- [What the task asks]:
Line by line, repeat the material below without any deviation.

┏━━

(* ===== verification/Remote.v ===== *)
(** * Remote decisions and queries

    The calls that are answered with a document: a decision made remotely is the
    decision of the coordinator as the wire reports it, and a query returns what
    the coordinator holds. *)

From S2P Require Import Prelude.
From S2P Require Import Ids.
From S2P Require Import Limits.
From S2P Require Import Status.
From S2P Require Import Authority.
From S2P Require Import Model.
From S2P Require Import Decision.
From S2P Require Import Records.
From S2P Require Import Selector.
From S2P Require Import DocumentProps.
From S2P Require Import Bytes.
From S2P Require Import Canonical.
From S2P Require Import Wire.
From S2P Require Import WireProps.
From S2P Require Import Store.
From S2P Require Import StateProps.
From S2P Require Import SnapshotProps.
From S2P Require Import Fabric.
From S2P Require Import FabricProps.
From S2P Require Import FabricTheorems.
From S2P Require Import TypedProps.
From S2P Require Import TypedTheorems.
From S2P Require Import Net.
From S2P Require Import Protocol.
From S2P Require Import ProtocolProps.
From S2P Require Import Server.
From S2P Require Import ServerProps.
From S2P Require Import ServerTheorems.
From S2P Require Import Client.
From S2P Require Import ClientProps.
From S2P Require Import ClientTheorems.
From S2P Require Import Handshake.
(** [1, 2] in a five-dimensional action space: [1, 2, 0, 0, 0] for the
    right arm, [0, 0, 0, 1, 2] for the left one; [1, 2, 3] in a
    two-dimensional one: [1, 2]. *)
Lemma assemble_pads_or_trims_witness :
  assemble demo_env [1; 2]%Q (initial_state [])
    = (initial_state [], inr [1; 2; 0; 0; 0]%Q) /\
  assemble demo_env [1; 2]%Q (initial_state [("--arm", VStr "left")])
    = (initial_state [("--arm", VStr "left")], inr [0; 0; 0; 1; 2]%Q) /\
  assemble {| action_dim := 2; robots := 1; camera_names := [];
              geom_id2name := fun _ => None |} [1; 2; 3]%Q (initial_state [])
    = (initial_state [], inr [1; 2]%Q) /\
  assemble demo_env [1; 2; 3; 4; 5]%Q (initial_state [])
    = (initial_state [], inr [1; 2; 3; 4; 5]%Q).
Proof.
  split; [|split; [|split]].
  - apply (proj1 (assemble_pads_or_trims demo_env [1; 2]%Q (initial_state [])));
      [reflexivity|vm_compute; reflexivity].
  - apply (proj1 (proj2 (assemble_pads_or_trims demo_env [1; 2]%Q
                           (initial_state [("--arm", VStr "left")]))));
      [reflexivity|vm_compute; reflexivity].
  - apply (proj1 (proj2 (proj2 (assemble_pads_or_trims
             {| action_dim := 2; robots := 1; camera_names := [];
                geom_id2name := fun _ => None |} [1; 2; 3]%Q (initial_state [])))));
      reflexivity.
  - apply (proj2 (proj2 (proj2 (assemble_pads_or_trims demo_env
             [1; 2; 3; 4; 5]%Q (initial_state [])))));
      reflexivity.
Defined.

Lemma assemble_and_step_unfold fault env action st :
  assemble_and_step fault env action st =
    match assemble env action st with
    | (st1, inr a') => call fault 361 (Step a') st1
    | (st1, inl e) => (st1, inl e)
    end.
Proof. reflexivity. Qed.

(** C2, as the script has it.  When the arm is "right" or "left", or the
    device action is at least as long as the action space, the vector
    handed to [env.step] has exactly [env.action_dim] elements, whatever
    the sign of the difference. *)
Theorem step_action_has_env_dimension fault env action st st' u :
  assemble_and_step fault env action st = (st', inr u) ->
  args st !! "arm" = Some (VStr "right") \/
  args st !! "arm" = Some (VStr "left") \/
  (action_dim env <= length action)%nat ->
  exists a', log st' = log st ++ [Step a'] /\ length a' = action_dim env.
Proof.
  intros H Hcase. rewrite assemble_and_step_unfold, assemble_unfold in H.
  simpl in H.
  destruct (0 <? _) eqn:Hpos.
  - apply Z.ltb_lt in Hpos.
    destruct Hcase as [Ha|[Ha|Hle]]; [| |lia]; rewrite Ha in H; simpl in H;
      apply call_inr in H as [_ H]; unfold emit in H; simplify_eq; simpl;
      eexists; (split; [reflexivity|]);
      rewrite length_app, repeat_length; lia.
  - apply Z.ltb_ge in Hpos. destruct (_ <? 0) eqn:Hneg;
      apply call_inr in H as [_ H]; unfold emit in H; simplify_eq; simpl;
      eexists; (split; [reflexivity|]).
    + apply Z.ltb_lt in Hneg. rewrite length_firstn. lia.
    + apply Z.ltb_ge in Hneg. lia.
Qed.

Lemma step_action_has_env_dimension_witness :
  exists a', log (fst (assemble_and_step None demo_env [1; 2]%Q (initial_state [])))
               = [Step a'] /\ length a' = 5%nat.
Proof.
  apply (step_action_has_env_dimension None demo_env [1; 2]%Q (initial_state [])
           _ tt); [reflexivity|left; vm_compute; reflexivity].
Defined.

┗━━

- [Answer]:
(* ===== verification/Remote.v ===== *)
(** * Remote decisions and queries

    The calls that are answered with a document: a decision made remotely is the
    decision of the coordinator as the wire reports it, and a query returns what
    the coordinator holds. *)

From S2P Require Import Prelude.
From S2P Require Import Ids.
From S2P Require Import Limits.
From S2P Require Import Status.
From S2P Require Import Authority.
From S2P Require Import Model.
From S2P Require Import Decision.
From S2P Require Import Records.
From S2P Require Import Selector.
From S2P Require Import DocumentProps.
From S2P Require Import Bytes.
From S2P Require Import Canonical.
From S2P Require Import Wire.
From S2P Require Import WireProps.
From S2P Require Import Store.
From S2P Require Import StateProps.
From S2P Require Import SnapshotProps.
From S2P Require Import Fabric.
From S2P Require Import FabricProps.
From S2P Require Import FabricTheorems.
From S2P Require Import TypedProps.
From S2P Require Import TypedTheorems.
From S2P Require Import Net.
From S2P Require Import Protocol.
From S2P Require Import ProtocolProps.
From S2P Require Import Server.
From S2P Require Import ServerProps.
From S2P Require Import ServerTheorems.
From S2P Require Import Client.
From S2P Require Import ClientProps.
From S2P Require Import ClientTheorems.
From S2P Require Import Handshake.
(** [1, 2] in a five-dimensional action space: [1, 2, 0, 0, 0] for the
    right arm, [0, 0, 0, 1, 2] for the left one; [1, 2, 3] in a
    two-dimensional one: [1, 2]. *)
Lemma assemble_pads_or_trims_witness :
  assemble demo_env [1; 2]%Q (initial_state [])
    = (initial_state [], inr [1; 2; 0; 0; 0]%Q) /\
  assemble demo_env [1; 2]%Q (initial_state [("--arm", VStr "left")])
    = (initial_state [("--arm", VStr "left")], inr [0; 0; 0; 1; 2]%Q) /\
  assemble {| action_dim := 2; robots := 1; camera_names := [];
              geom_id2name := fun _ => None |} [1; 2; 3]%Q (initial_state [])
    = (initial_state [], inr [1; 2]%Q) /\
  assemble demo_env [1; 2; 3; 4; 5]%Q (initial_state [])
    = (initial_state [], inr [1; 2; 3; 4; 5]%Q).
Proof.
  split; [|split; [|split]].
  - apply (proj1 (assemble_pads_or_trims demo_env [1; 2]%Q (initial_state [])));
      [reflexivity|vm_compute; reflexivity].
  - apply (proj1 (proj2 (assemble_pads_or_trims demo_env [1; 2]%Q
                           (initial_state [("--arm", VStr "left")]))));
      [reflexivity|vm_compute; reflexivity].
  - apply (proj1 (proj2 (proj2 (assemble_pads_or_trims
             {| action_dim := 2; robots := 1; camera_names := [];
                geom_id2name := fun _ => None |} [1; 2; 3]%Q (initial_state [])))));
      reflexivity.
  - apply (proj2 (proj2 (proj2 (assemble_pads_or_trims demo_env
             [1; 2; 3; 4; 5]%Q (initial_state [])))));
      reflexivity.
Defined.

Lemma assemble_and_step_unfold fault env action st :
  assemble_and_step fault env action st =
    match assemble env action st with
    | (st1, inr a') => call fault 361 (Step a') st1
    | (st1, inl e) => (st1, inl e)
    end.
Proof. reflexivity. Qed.

(** C2, as the script has it.  When the arm is "right" or "left", or the
    device action is at least as long as the action space, the vector
    handed to [env.step] has exactly [env.action_dim] elements, whatever
    the sign of the difference. *)
Theorem step_action_has_env_dimension fault env action st st' u :
  assemble_and_step fault env action st = (st', inr u) ->
  args st !! "arm" = Some (VStr "right") \/
  args st !! "arm" = Some (VStr "left") \/
  (action_dim env <= length action)%nat ->
  exists a', log st' = log st ++ [Step a'] /\ length a' = action_dim env.
Proof.
  intros H Hcase. rewrite assemble_and_step_unfold, assemble_unfold in H.
  simpl in H.
  destruct (0 <? _) eqn:Hpos.
  - apply Z.ltb_lt in Hpos.
    destruct Hcase as [Ha|[Ha|Hle]]; [| |lia]; rewrite Ha in H; simpl in H;
      apply call_inr in H as [_ H]; unfold emit in H; simplify_eq; simpl;
      eexists; (split; [reflexivity|]);
      rewrite length_app, repeat_length; lia.
  - apply Z.ltb_ge in Hpos. destruct (_ <? 0) eqn:Hneg;
      apply call_inr in H as [_ H]; unfold emit in H; simplify_eq; simpl;
      eexists; (split; [reflexivity|]).
    + apply Z.ltb_lt in Hneg. rewrite length_firstn. lia.
    + apply Z.ltb_ge in Hneg. lia.
Qed.

Lemma step_action_has_env_dimension_witness :
  exists a', log (fst (assemble_and_step None demo_env [1; 2]%Q (initial_state [])))
               = [Step a'] /\ length a' = 5%nat.
Proof.
  apply (step_action_has_env_dimension None demo_env [1; 2]%Q (initial_state [])
           _ tt); [reflexivity|left; vm_compute; reflexivity].
Defined.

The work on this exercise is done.